No sooner had the first test invites been handed out than someone spoofed Trump's account and posted, well, as Daily Beast contributor Steven Monacelli accurately puts it, "a photo of a pig defecating on its own scrotum." Two hours after it first went up, the whole site came down.
However, it doesn't matter if the site ever sticks its head above the waste pool again. Because that's not the point. Donald Trump is potentially walking about with $340 million, even if it fails completely. That's the point.
What Trump is attempting here is something called a SPAC, or Special Purpose Acquisition Companies. It's also known as a "reverse merger" or a "blank check company." It's a scheme in which some low-value shell company that's already listed on a stock market "buys" a private company, then relists itself under the name of that new company. In almost all cases, what's really going on is that the private company is just taking over the empty husk of that shell company—a company that may have existed for no other purpose than to serve as a placeholder for some future SPAC.

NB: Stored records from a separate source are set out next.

(** The tree is the old one with the leaf cut into [h0] and [hs]. *)
Lemma split_pages_ok h0 hs k :
  cells' = concat (h0 :: hs) → (1 ≤ length hs ≤ 2)%nat → Forall group_ok (map (map keyed) (h0 :: hs)) →
  runs (let+ pgs := write_groups (Some (pn, 0)) (map (map keyed) (h0 :: hs)) in
        route_groups u ps pn (root_of t0) (zpath z) pgs) m (3 * length (pages t0) + 6 + k)
    (λ _ m' k', (k ≤ k')%nat ∧ ∃ t', updated m m' (pages t0) (root_of t0) t' ∧ groups t' = lgroups z ++ (h0 :: hs) ++ rgroups z).
Proof.
  intros Hcells Hn Hg. assert (Hne : Forall (λ h : list bytes, h ≠ [] ∧ cells_need h ≤ ps - 8) (h0 :: hs)).
  { rewrite Forall_fmap in Hg. eapply Forall_impl; [exact Hg|]. intros h (Hne & Hwg & _). cbn in Hne, Hwg.
    rewrite wsum_need, cell_bytes_map in Hwg. split; [by intros ->|done]. }
  pose proof Hne as [[Hne0 _] Hner]%Forall_cons. destruct (group_last h0 Hne0) as [c0 Hc0].
  apply runs_bind. eapply (runs_less ps _ _ _ (length hs + (3 * length (pages t0) + 4 + k))); [lia|].
  eapply runs_mono; [by apply (write_first_ok z pn cells h0 c0 hs)|].
  intros pgs m1 k1 (-> & Ho1 & Ht1 & Hw1 & pgs' & -> & Hndp & Hsm1 & Hfr & Hall).
  pose proof (plug_pages_same z pn cells h0) as Hpp. pose proof (Permutation_length Hpp) as Hpl.
  assert (Hroot : root_of t0 = root_of (plug z (Leaf pn h0))) by (by apply root_of_plug).
  pose proof (path_le_pages z (Leaf pn h0)) as Hz.
  assert (Hdis : NoDup (pages (plug z (Leaf pn h0)) ++ pgs'.*1)).
  { apply NoDup_app. split_and!; [by rewrite Hpp| |done]. intros n Hn1 Hn2.
    destruct (tree_at_pages _ _ _ _ Ht (old_pages h0 n Hn1)) as [b Hb]. rewrite (Hfr n Hn2) in Hb. done. }
  assert (Hold : ∀ n, n ∈ pages (plug z (Leaf pn h0)) ++ pgs'.*1 → n ∈ pages t0 ∨ m !! n = None).
  { intros n [Hn'|Hn']%elem_of_app; [left; by eapply old_pages|right; by apply Hfr]. }
  rewrite <- Hpp in Hsm1. assert (Hnew : ∀ n, n ∈ pages t0 → n ∈ pages (plug z (Leaf pn h0)) ++ pgs'.*1).
  { intros n Hn1. rewrite Hpp. apply elem_of_app. by left. }
  destruct hs as [|h1 [|h2 [|? ?]]]; cbn in Hn; [lia| | |lia].
  - apply Forall2_cons_inv_r in Hall as ([p1 d1] & ? & [Hp1 _] & Hnil & ->). apply Forall2_nil_inv_r in Hnil as ->. cbn in Hp1, Hdis, Hold, Hsm1, Hnew.
    apply Forall_cons in Hner as [[Hne1 Hf1] _]. rewrite Hcells in Hs. cbn [concat] in Hs. rewrite app_nil_r in Hs.
    eapply (runs_less ps _ _ _ (S (length z) + k)); [lia|]. eapply runs_mono.
    { eapply (route_two z pn (root_of t0) h0 h1 c0 p1); try done; [lia|apply cell_rowid_ok]. }
    intros _ m' k' (Hk & t' & Hup & Hrows). split; [done|]. exists t'. by split; [eapply updated_from|].
  - apply Forall2_cons_inv_r in Hall as ([p1 d1] & ? & [Hp1 Hl1] & Hall & ->).
    apply Forall2_cons_inv_r in Hall as ([p2 d2] & ? & [Hp2 _] & Hnil & ->). apply Forall2_nil_inv_r in Hnil as ->. cbn in Hp1, Hp2, Hl1, Hdis, Hold, Hsm1, Hnew.
    apply Forall_cons in Hner as [[Hne1 Hf1] [[Hne2 Hf2] _]%Forall_cons]. rewrite Hcells in Hs. cbn [concat] in Hs. rewrite app_nil_r in Hs.
    destruct (group_last h1 Hne1) as [c1 Hc1]. rewrite (keyed_last h1 c1 Hc1) in Hl1. injection Hl1 as <-.
    rewrite <- Hpl in *. eapply runs_mono.
    { eapply (route_three z pn (root_of t0) h0 h1 c0 p1); try done; [lia|apply cell_rowid_ok|apply cell_rowid_ok|lia]. }
    intros _ m' k' (Hk & t' & Hup & Hrows). split; [done|]. exists t'. by split; [eapply updated_from|].
Qed.
End leaf_split.
Definition search_index_leaf (buf : bytes) (header_start page_num usable_size : Z) (encoding : TextEncoding)
    (key : list Value) : BM St LeafSearch :=
  let+ num_cells := bm_lift (read_num_cells buf header_start page_num) in
  search_leaf_loop (S (Z.to_nat num_cells)) buf (sat_add header_start 8) page_num usable_size encoding key 0 num_cells.

(** ** Descent *)

Inductive IndexDescent : Type :=
| DescentLeaf (ancestors : list Z) (leaf_page : Z)
| InteriorMatch (interior_page entry_child : Z).

(** The child into which a descent to [key] goes. *)
Fixpoint pick_index_child (key : list Value) (entries : list IndexInteriorEntry) (rightmost : Z) : Z :=
  match entries with
  | [] => rightmost
  | e :: entries => if decide (compare_keys key (ie_key e) = Lt) then ie_child e else pick_index_child key entries rightmost
  end.

(** [fuel] is the page budget. *)
Fixpoint descend_loop (fuel : nat) (ancestors : list Z) (page_num usable_size : Z) (key : list Value)
    (encoding : TextEncoding) : BM St IndexDescent :=
  match fuel with
  | O => bm_lift (Err (TraversalTooLong MAX_PAGES_VISITED))
  | S fuel =>
      let+ page := bm_read page_num in
      let header_start := page1_header_start page_num in
      let+ page_type := bm_lift (read_page_type page header_start page_num) in
      if decide (page_type = LEAF_INDEX) then bm_ok (DescentLeaf ancestors page_num)
      else if decide (page_type = INTERIOR_INDEX) then
        let+ er := collect_index_interior_entries page header_start page_num usable_size encoding in
        match list_find (λ e, compare_keys key (ie_key e) = Eq) er.1 with
        | Some (_, e) => bm_ok (InteriorMatch page_num (ie_child e))
        | None =>
            descend_loop fuel (ancestors ++ [page_num]) (pick_index_child key er.1 er.2) usable_size key encoding
        end
      else bm_lift (Err (UnexpectedPageType page_num page_type))
  end.

Definition descend_index_tree (page_num usable_size : Z) (key : list Value) (encoding : TextEncoding)
  : BM St IndexDescent :=
  descend_loop (Z.to_nat MAX_PAGES_VISITED) [] page_num usable_size key encoding.

(** ** Insertion *)

(** The index module has its own copy of [write_overflow_chain]. *)
Definition index_write_overflow_chain (usable_size : Z) (data : bytes) : BM St Z :=
  write_overflow_chain usable_size data.

Definition encode_index_cell (usable_size : Z) (payload : bytes) : BM St bytes :=
  let payload_len := zlen payload in
  let local_size := Z.min (local_payload_size usable_size payload_len true) (zlen payload) in
  let local_bytes := take (Z.to_nat local_size) payload in
  let overflow_bytes := drop (Z.to_nat local_size) payload in
  let cell := encode_varint payload_len ++ local_bytes in
  if decide (overflow_bytes = []) then bm_ok cell
  else
    let+ overflow_first := index_write_overflow_chain usable_size overflow_bytes in
    bm_ok (cell ++ be_bytes 4 overflow_first).

(** The cells an interior page is rewritten from. *)
Definition entry_cells (entries : list IndexInteriorEntry) : list bytes :=
  map (λ e, build_index_interior_cell (ie_child e) (ie_cell e)) entries.

(** [root_split] of the index module. *)
Definition index_root_split (usable_size root_page new_right : Z) (promoted_bytes : bytes) (encoding : TextEncoding)
  : BM St () :=
  let header_start_root := page1_header_start root_page in
  let+ content := bm_edit root_page (b_get (λ buf, Ok buf)) in
  let+ page_type := bm_lift (read_page_type content header_start_root root_page) in
  let+ relocated := bm_alloc in
  let+ _ :=
    (if decide (page_type = LEAF_INDEX) then
       let+ cells := collect_index_leaf_cells content header_start_root root_page usable_size encoding in
       bm_edit relocated (write_index_leaf_page 0 relocated (cell_bytes cells))
     else if decide (page_type = INTERIOR_INDEX) then
       let+ er := collect_index_interior_entries content header_start_root root_page usable_size encoding in
       bm_edit relocated (write_index_interior_page 0 relocated (entry_cells er.1) er.2)
     else bm_lift (Err (UnexpectedPageType root_page page_type))) in
  let cell := build_index_interior_cell relocated promoted_bytes in
  bm_edit root_page (write_index_interior_page header_start_root root_page [cell] new_right).

(** The entries of a parent after one of its children was split. *)
Definition split_index_entries (parent_page : Z) (entries : list IndexInteriorEntry) (rightmost old_page new_page : Z)
    (promoted_key : list Value) (promoted_bytes : bytes) : result BtreeError (list IndexInteriorEntry * Z) :=
  let promoted := {| ie_child := old_page; ie_key := promoted_key; ie_cell := promoted_bytes |} in
  match list_find (λ e, ie_child e = old_page) entries with
  | Some (idx, _) =>
      let entries := insert_at idx promoted entries in
      let? successor := ok_or (entries !! S idx)
        (BInternal "split successor entry must exist right after insertion") in
      Ok (<[S idx := {| ie_child := new_page; ie_key := ie_key successor; ie_cell := ie_cell successor |}]> entries, rightmost)
  | None =>
      if decide (rightmost = old_page) then Ok (entries ++ [promoted], new_page)
      else Err (MissingChildRoute parent_page old_page)
  end.
(** [t'] is what is left of a tree on the pages [old]; the others of them are
    given back. *)
Record collapsed m m' (old : list Z) (root : Z) (cs : list Z) (gs : list (list bytes)) (t' : tree) : Prop := {
  co_at : at_ m' t';
  co_wf : wf ps t';
  co_root : root_of t' = root;
  co_nodup : NoDup (pages t');
  co_codes : codes t' `sublist_of` cs;
  co_groups : groups t' = gs;
  co_pages : ∀ n, n ∈ pages t' → n ∈ old;
  co_keep : ∀ n, n ∉ old → m' !! n = m !! n;
  co_gone : ∀ n, n ∈ old → n ∉ pages t' → m' !! n = None;
  co_owned : owned m';
}.

Lemma at_delete m n t : n ∉ pages t → at_ m t → at_ (delete n m) t.
Proof.
  intros Hn. apply tree_at_ext. intros x Hx. unfold in_map. rewrite lookup_delete_ne; [done|]. by intros <-.
Qed.

Lemma collapse_root_ok rt P b m k :
  owned m → at_ m rt → wf ps rt → m !! P = Some b → NoDup (P :: pages rt) →
  runs (collapse_root u P (root_of rt)) m k
    (λ _ m' k', k' = k ∧ collapsed m m' (P :: pages rt) P (codes rt) (groups rt) (reroot P rt)).
Proof.
  intros Ho Hrt Hwf HP [HPn Hnd]%NoDup_cons. unfold collapse_root.
  destruct (tree_at_pages _ _ _ _ Hrt (root_in_pages rt)) as [buf Hb]. destruct (Ho _ _ Hb) as [H2 _]. destruct (Ho _ _ HP) as [HP2 _].
  assert (Hptl : pages rt = root_of rt :: tail (pages rt)) by (by destruct rt).
  assert (Hpre : pages (reroot P rt) = P :: tail (pages rt)) by (by destruct rt).
  assert (HPr : P ≠ root_of rt) by (intros ->; apply HPn, root_in_pages).
  rewrite Hptl in Hnd. apply NoDup_cons in Hnd as [Hrn Hnd].
  rewrite !header_start_0 by lia. apply runs_bind. eapply runs_peek; [exact Hb|done|].
  apply runs_bind. eapply runs_lift; [apply (tree_type_ok u rt buf m); [done|done|lia]|]. apply runs_bind.
  eapply (copy_content_ok ps u Hps rt P b buf); [done|done|done|done|done| |].
  { intros Hin. apply HPn. rewrite Hptl. by right. }
  intros b' Hb' Hat. eapply runs_free; [by rewrite lookup_insert_ne|]. split; [done|]. split.
  - apply at_delete; [|done]. rewrite Hpre, elem_of_cons. by intros [?|?].
  - by destruct rt.
  - by destruct rt.
  - rewrite Hpre. constructor; [|done]. intros Hin. apply HPn. rewrite Hptl. by right.
  - by destruct rt.
  - by destruct rt.
  - intros n. rewrite Hpre, Hptl, !elem_of_cons. tauto.
  - intros n. rewrite Hptl, !elem_of_cons. intros Hn. assert (n ≠ P ∧ n ≠ root_of rt) as [? ?] by tauto.
    by rewrite lookup_delete_ne, lookup_insert_ne by congruence.
  - intros n. rewrite Hpre, Hptl, !elem_of_cons. intros Hin Hn. assert (n = root_of rt) as -> by tauto. by rewrite lookup_delete_eq.
  - apply owned_delete, owned_insert; [done|lia|done].
Qed.

Section collapse.
Context (f : zframe) (z : list zframe) (l : tree) (m m0 : gmap Z bytes) (k : nat).
Abbreviation t0 := (plug z (plug1 f l)).
Hypotheses (Ht : at_ m t0) (Hw : wf ps t0) (Hnd : NoDup (pages t0)) (Ho : owned m0)
  (Hsame : ∀ n, n ∈ fpages f ++ zpages z → m0 !! n = m !! n).

Lemma collapse_pages : NoDup (zpages z ++ fpages f ++ pages l).
Proof. by rewrite pages_plug, pages_plug1 in Hnd. Qed.

Lemma same_at t : (∀ n, n ∈ pages t → n ∈ fpages f ++ zpages z) → at_ m t → at_ m0 t.
Proof. intros Hp. apply tree_at_ext. intros n Hn. unfold in_map. by rewrite Hsame by (by apply Hp). Qed.

Lemma parent_read :
  ∃ buf, m0 !! zf_page f = Some buf ∧ zlen buf = ps ∧ 2 ≤ zf_page f ∧
    collect_interior_entries buf 0 (zf_page f) = Ok (entries (hole_kids f l), root_of (hole_rt f l)).
Proof.
  pose proof (tree_at_sub _ _ _ _ Ht) as Hf. rewrite plug1_node in Hf.
  destruct (node_type u m _ _ _ Hf) as (buf & Hb & _ & _ & Hcol). exists buf.
  assert (Hb0 : m0 !! zf_page f = Some buf) by (rewrite Hsame; [done|apply elem_of_app; left; apply fpages_page]).
  destruct (Ho _ _ Hb0) as [H2 Hl]. rewrite header_start_0 in Hcol by lia. split_and!; [done|done|lia|done].
Qed.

Why go through these steps? Because getting listed on a stock exchange generally requires clearing a number of hurdles, including meeting requirements from the Securities and Exchange Commission. SPACS can just pop into existence, taking a fast track to a stock listing while dodging almost every qualifying step.
The whole idea of the SPAC is relatively new, and in the last year they've really taken off. In some cases, these schemes have allowed start ups to jump immediately to market, capitalizing on interest in new technology or rising industries. Among others, several small electric car companies made a sudden appearance on NASDAQ last year after taking over the corpses of fading corporations.
But there's one particular kind of SPAC that's described in this article from Mergers and Acquisitions. A kind known as the "celebrity SPAC."
First, a "celebrity" or another notable person (the "Sponsor") raises capital by taking an empty holding company (the SPAC) public in an IPO. This SPAC then uses the cash proceeds from the IPO and a large stock issuance to acquire a private company, making it public.
That's exactly what's happening with TMTG. Teenage Mutant Turtle Gropers—sorry, that's Trump Media and Technology Group—doesn't have to rival Twitter. It doesn't even have to threaten whatever "conservative social media platforms" are still limping along out there. It just has to collect investors. Because this:
Unlike IPOs, however, the Sponsor gets a 20 percent stake, called a "Promote," and there's much less regulatory scrutiny. Oh, and this "Sponsor" invests almost nothing in exchange for this 20 percent stake.
Remember the numbers on how this was being "valued" in Trump's announcement? That's right. This is an attempt by Trump to scam between $175 million and $340 million with essentially no investment and no effort. As the article explains, the "sponsor" can walk away with a bundle, "even if the SPAC performs horribly and the share price plummets, while normal investors will lose everything."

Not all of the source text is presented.